Modest Mouse – “Night on the Sun”
From Everywhere And His Nasty Parlour Tricks
I started to hear rumblings about Modest Mouse in 1997, upon the release of their lauded sophomore album, The Lonesome Crowded West. However, an unfortunate combination of a vile hatred for the source of the recommendation and being personally unprepared for something so daring, led to a long unexplainable prejudice against the band that wouldn’t be remedied for another seven years. Though many friends had made valiant attempts at changing my mind, I’ve never been one to cave in to persuasion. I usually have to `discover’ things on my own. Plus, fans of Modest Mouse, at the time, seemed unreasonably rabid, like Deadheads, but less friendly. So, I sat waiting at a Thai restaurant near the now defunct, yet soon to be revived Crocodile Café, having just finished an interview there, planning to kill some time with some excellent Phad Thai. And that’s when I heard it.

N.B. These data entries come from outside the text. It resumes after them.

(* ===== verification/Context.v ===== *)
(** Context.v: the request context (src/src/shared/context) and the append-only
    journal every service writes to: the audit log
    (src/src/modules/audit/infrastructure/repositories) and the outbox
    (src/src/shared/outbox/prisma-outbox.repository.ts). *)

From S2P Require Import Prelude Errors Store.

(** [RequestContextValue] *)
Record RequestContextValue : Type := {
  correlationId : string;
  requestId : string;
  ctx_userId : option string;
  ctx_deviceId : option string;
  ctx_organizerId : option string;
  ctx_ipAddress : option string;
  ctx_userAgent : option string
}.

(** A header as Express gives it: absent, a string, or several values. *)
Inductive header : Type :=
| HAbsent
| HOne (s : string)
| HMany (l : list string).

(** [getHeaderValue] *)
Definition getHeaderValue (h : header) : option string :=
  match h with
  | HOne s => Some s
  | HMany l => head l
  | HAbsent => None
  end.

Definition is_alnum (c : Ascii.ascii) : bool :=
  let n := Ascii.nat_of_ascii c in
  (48 <=? n) && (n <=? 57) || (65 <=? n) && (n <=? 90) || (97 <=? n) && (n <=? 122).

(** One character of [A-Za-z0-9._:-]. *)
Definition correlation_char (c : Ascii.ascii) : bool :=
  is_alnum c || bool_decide (c = "."%char) || bool_decide (c = "_"%char)
  || bool_decide (c = ":"%char) || bool_decide (c = "-"%char).

Fixpoint string_forall (P : Ascii.ascii -> bool) (s : string) : bool :=
  match s with
  | EmptyString => true
  | String c s' => P c && string_forall P s'
  end.

(** [isValidCorrelationId]: the pattern /^[A-Za-z0-9._:-]{8,128}$/ *)
Definition isValidCorrelationId (value : option string) : bool :=
  match value with
  | Some s => (8 <=? String.length s) && (String.length s <=? 128) && string_forall correlation_char s
  | None => false
  end.

(** What the middleware reads of the request. *)
Record RequestLike : Type := {
  h_correlationId : header;
  h_userAgent : header;
  h_deviceId : header;
  h_organizerId : header;
  rq_ip : option string;
  rq_remoteAddress : option string;
  rq_user_id : option string;
  rq_user_userId : option string;
  rq_user_deviceId : option string;
  rq_user_organizerId : option string
}.

(** [a ?? b] *)
Definition nullish {A} (a b : option A) : option A :=
  match a with Some _ => a | None => b end.

(** [RequestContextMiddleware.use]: the context it runs the request in; the
    correlation and request ids are also the response headers. *)
Definition middleware_use (uuid : nat -> string) (rq : RequestLike) : RequestContextValue :=
  let inbound := getHeaderValue (h_correlationId rq) in
  {| correlationId := match inbound with
                      | Some c => if isValidCorrelationId inbound then c else uuid 1
                      | None => uuid 1
                      end;
     requestId := uuid 0;
     ctx_userId := nullish (rq_user_id rq) (rq_user_userId rq);
     ctx_deviceId := nullish (rq_user_deviceId rq) (getHeaderValue (h_deviceId rq));
     ctx_organizerId := nullish (rq_user_organizerId rq) (getHeaderValue (h_organizerId rq));
     ctx_ipAddress := nullish (rq_ip rq) (rq_remoteAddress rq);
     ctx_userAgent := getHeaderValue (h_userAgent rq) |}.

(** [ctx?.userId] when it is truthy. *)
Definition actor_of (ctx : option RequestContextValue) : option string :=
  truthy (ctx ≫= ctx_userId).

(** [ctx?.correlationId] *)
Definition correlation_of (ctx : option RequestContextValue) : option string :=
  correlationId <$> ctx.

(** The context of an authenticated request, for the examples. *)
Definition context_for (user corr : string) : RequestContextValue :=
  {| correlationId := corr; requestId := "req"; ctx_userId := Some user; ctx_deviceId := None;
     ctx_organizerId := None; ctx_ipAddress := None; ctx_userAgent := None |}.

(** [PrismaAuditLogRepository.append] *)
Definition appendAuditLog (id : string) (actorId : option string)
    (action entityType entityId : string) (corr : option string) (metadata : json) : op unit :=
  create audit_logs_t
    {| al_id := id; al_actorId := actorId; al_action := action; al_entityType := entityType;
       al_entityId := entityId; al_correlationId := corr; al_metadata := metadata |}.

(** [PrismaOutboxRepository.append]: the other columns take their defaults. *)
Definition appendOutbox (createdAt : Z) (id aggregateType aggregateId eventType : string)
    (payload : json) : op unit :=
  create outbox_t
    {| ob_id := id; ob_aggregateType := aggregateType; ob_aggregateId := aggregateId;
       ob_eventType := eventType; ob_payload := payload; ob_createdAt := createdAt;
       ob_processed := false; ob_processedAt := None; ob_retryCount := 0;
       ob_nextAttemptAt := None; ob_lastErrorCode := None; ob_deadLetteredAt := None |}.

(** The correlation id of a request is either the caller's, when it is 8 to 128
    characters of the allowed set, or the generated one. *)
Lemma middleware_correlation_valid uuid rq :
  isValidCorrelationId (Some (uuid 1)) = true ->
  isValidCorrelationId (Some (correlationId (middleware_use uuid rq))) = true.
Proof.
  intros Hu. unfold middleware_use; cbn [correlationId].
  destruct (getHeaderValue _) as [c |] eqn:E; [| exact Hu].
  destruct (isValidCorrelationId (Some c)) eqn:Hc; [exact Hc | exact Hu].
Qed.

I had no idea which song it was, or any of the other salient details, but I couldn’t stop listening. After the slow and hypnotic drum and guitar intro, I knew immediately it was Modest Mouse, figuring from Isaac Brock’s tell-tale voice, and yet, I wasn’t turned off. On the contrary, I was mesmerized. I almost had to be shaken awake by the wait staff. I memorized as many of the lyrics as I could so that I might track down the song later on. It turned out to be “Night on the Sun.” Those memorized lyrics included one of my favorite Brock lines, “You’re hopelessly hopeless, I hope so, for you.” At nearly eight minutes, it’s an epic song that only escalates as it goes, turning almost into a jam-bandy kind of tune, which is also shocking considering how averse I am to jam bands. The CD that was playing in the restaurant, I later learned, was one of the employees’ mix CD’s of various Brock tunes, as I found that the second song I heard and memorized was a track from the Ugly Casanova CD. But, Good News for People Who Love Bad News was soon to be released, and the combination of that album with my first hearing of “Night on the Sun,” made me a longtime Mouse fan.